The American Experience

Charlie Gu | JULY 4, 2020 

Being an American means you can’t:

 

Listen to loud music - Jordan Davis

Go jogging - Ahmaud Arbery

Return home from 7/11 - Trayvon Martin

Seek help with your car - Renisha McBride

Reside in your own home - Breonna Taylor

Being an American means: 99% of the time, your murderer won’t be held accountable.

 

You’re three times as likely to be killed by police than your peers. In 8 of the largest cities in your country, your friends and loved ones will be killed at a higher rate than the US murder rate.

 

I know it’s cliché to start an article about America with the document that serves as the reason we can even call ourselves the “United States Of America”, but truth be told, there's few other texts that better represent the ideals that have guided and will continue to guide our growth as a nation.

 

“We hold these truths to be self-evident, that all men are created equal, that they are endowed, by their Creator, with certain unalienable Rights, that among these are Life, Liberty, and the pursuit of Happiness.”

 

You've heard this famous quote an innumerable number of times, and for good reason: it's beautiful, it’s eloquent, and it makes for really nice contextualization in your APUSH DBQ. But what if I told you there was more to the document that breathed life into our democracy than Thomas Jefferson’s proverbial opening line?

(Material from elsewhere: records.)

Lemma run_op_refines m b l o :
  good m b l → op_ok o → wp (run_op o b) (stepped o m b l) m.
Proof.
  intros (Hwf & Hrep & Hinv) Ho. pose proof (rep_capacity _ _ _ Hwf Hrep) as [Hsz Hcap].
  pose proof (rep_size _ _ _ Hrep) as Hs.
  destruct o as [d|c|z| | |n|n]; simpl in *.
  - wp_apply (push_back_local_spec m b l d); [done..|]. eauto using appended_good.
  - wp_apply (push_back_char_spec m b l c); [done..|]. eauto using appended_good.
  - pose proof (length_fmt_d z ltac:(lia)).
    wp_apply (push_back_local_spec m b l (fmt_d z)); [done..|zlia|]. eauto using appended_good.
  - wp_apply (push_back_self_spec m b l); [done..|]. eauto using appended_good.
  - wp_step. split; [apply moves_size|]. exists []. split; [done|]. split; [done|].
    split; [|by apply inv_size]. by apply (rep_resize m b l 0 Hrep ltac:(lia)).
  - wp_step. unfold MutableBuffer.resize.
    destruct (Z.ltb_spec (capacity_ b) n); simpl; (split; [apply moves_refl || apply moves_size|]).
    + exists l. split; [constructor; lia|done].
    + destruct (Z.le_gt_cases n (size_ b)).
      * exists (take (Z.to_nat n) l). split; [constructor; lia|]. split; [done|].
        split; [by apply rep_resize|by apply inv_size].
      * destruct (rep_extend m b l n) as (x & Hx & Hr); [done|lia|].
        exists (l ++ x). split; [by constructor|]. split; [done|].
        split; [done|by apply inv_size].
  - wp_step. wp_apply (ensure_ok m b l n); [done..|].
    intros [ok b'] m' (W & R & I & M & _). simpl in *. wp_step.
    split; [done|]. exists l. done.
Qed.

Lemma run_ops_refines os : ∀ m b l,
  good m b l → Forall op_ok os →
  wp (run_ops os b)
    (λ b' m', moves b b' m m' ∧ ∃ l', spec_ops refused os l l' ∧ good m' b' l') m.
Proof.
  induction os as [|o os IH]; intros m b l Hg Hok; simpl.
  - wp_step. split; [apply moves_refl|]. eauto.
  - apply Forall_cons_1 in Hok as [Ho Hos]. wp_step.
    eapply wp_mono; [by eapply run_op_refines|]. intros b1 m1 (M1 & l1 & S1 & G1).
    eapply wp_mono; [by eapply IH|]. intros b2 m2 (M2 & l2 & S2 & G2).
    split; [by eapply moves_trans|]. eauto.
Qed.
End refinement.

(** A managed buffer may find no memory for [n] bytes. *)
Definition no_memory `{Allocator} (n : Z) : Prop :=
  ∃ m k, n <= k < n + CHUNK_SIZE ∧ fresh_bytes m k = None.

Lemma oom_no_memory `{Allocator} m b n : out_of_memory m b n → no_memory n.
Proof.
  intros [Hc Hf]. exists m, (grown (capacity_ b) n). split; [apply grown_spec; lia|done].
Qed.

Lemma owned_size m b n : owned m b → owned m (with_size b n).
Proof. done. Qed.

(** C2: the same for a [FixedBuffer] over given storage: it never moves or
    grows, an append is dropped as a whole and only when it does not fit. *)
Theorem fixed_ops_refine os m b l :
  mem_wf m → mbuf_rep m b l → Forall op_ok os →
  wp (run_ops (E := immutableEnsure) os b)
    (λ b' m', only_touches (pblk (data_ b)) m m'
              ∧ data_ b' = data_ b ∧ capacity_ b' = capacity_ b
              ∧ ∃ l', spec_ops (λ n, capacity_ b < n) os l l' ∧ mbuf_rep m' b' l') m.
Proof.
  intros Hwf Hrep Hok.
  eapply wp_mono.
  - apply (run_ops_refines (E := immutableEnsure)
      (EnsureSpec0 := fixed_ensure_spec (data_ b) (capacity_ b)) (λ n, capacity_ b < n)); try done.
  - intros b' m' ([M _] & l' & S & _ & R & D & C). eauto 10.
Qed.

(** ** Writing behind the contents *)
Section behind.
Context {E : Ensure} {inv : memory → MutableBuffer → Prop}
  {refuses : memory → MutableBuffer → Z → Prop} `{!EnsureSpec E inv refuses}.
Implicit Types (m : memory) (b : MutableBuffer) (l d : bytes).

“That to secure these rights, Governments are instituted among Men, deriving their just powers from the consent of the governed, That whenever any Form of Government becomes destructive of these ends, it's the Right of the People to [alter it].”

 

Here, Jefferson and the Founding Fathers championed the idea of the “social contract,” an Enlightenment idea articulating that the government has obligation to tend to society's welfare; if it is to fail that obligation, such a government should exist no longer. If you asked any random person on the street if they think that our government has failed its duty to the American people, or “[become] destructive,” as Jefferson might put it, I'd bet a lot of them would answer yes.

 

In recent weeks, this answer is becoming increasingly justified. With the killings of Ahmaud Arbery, an African American male jogging in his Georgia neighborhood, and George Floyd, who was killed by police officer Derek Chauvin kneeling on his neck, outrage has erupted across social media and on the streets of American cities. Many compared the kneeling officer in Floyd’s killing to the kneeling of Colin Kaepernick, the former NFL quarterback who kneeled during the national anthem. For his stand against injustice, Kaepernick paid the price of being outcast by the team he once called home. Despite the actions he took and the future he sacrificed, injustice in our country has persisted, most notably with Floyd’s murder. The protests have been accented with vivid moments - snapshots in history, if you will. Whether it be looters gratuitously smashing the windows of businesses, leaving shards of glass in their midst, or small business owners staring at their shattered storefronts, seeing decades of hard work reduced to dust, or police officers resorting to excessive violence to quell the disarray, it’s easy for Americans to see the protests in an overwhelmingly negative light. It's the side of the protests that the media doesn't show that reflect the truly unifying nature of this country: a group of protesters blocking arms to protect an isolated cop or protesters in New Jersey joining together to dance to the “Cupid Shuffle.” If there’s anything these protests have shown, it's that division has always been deeply woven into the fabric of American society.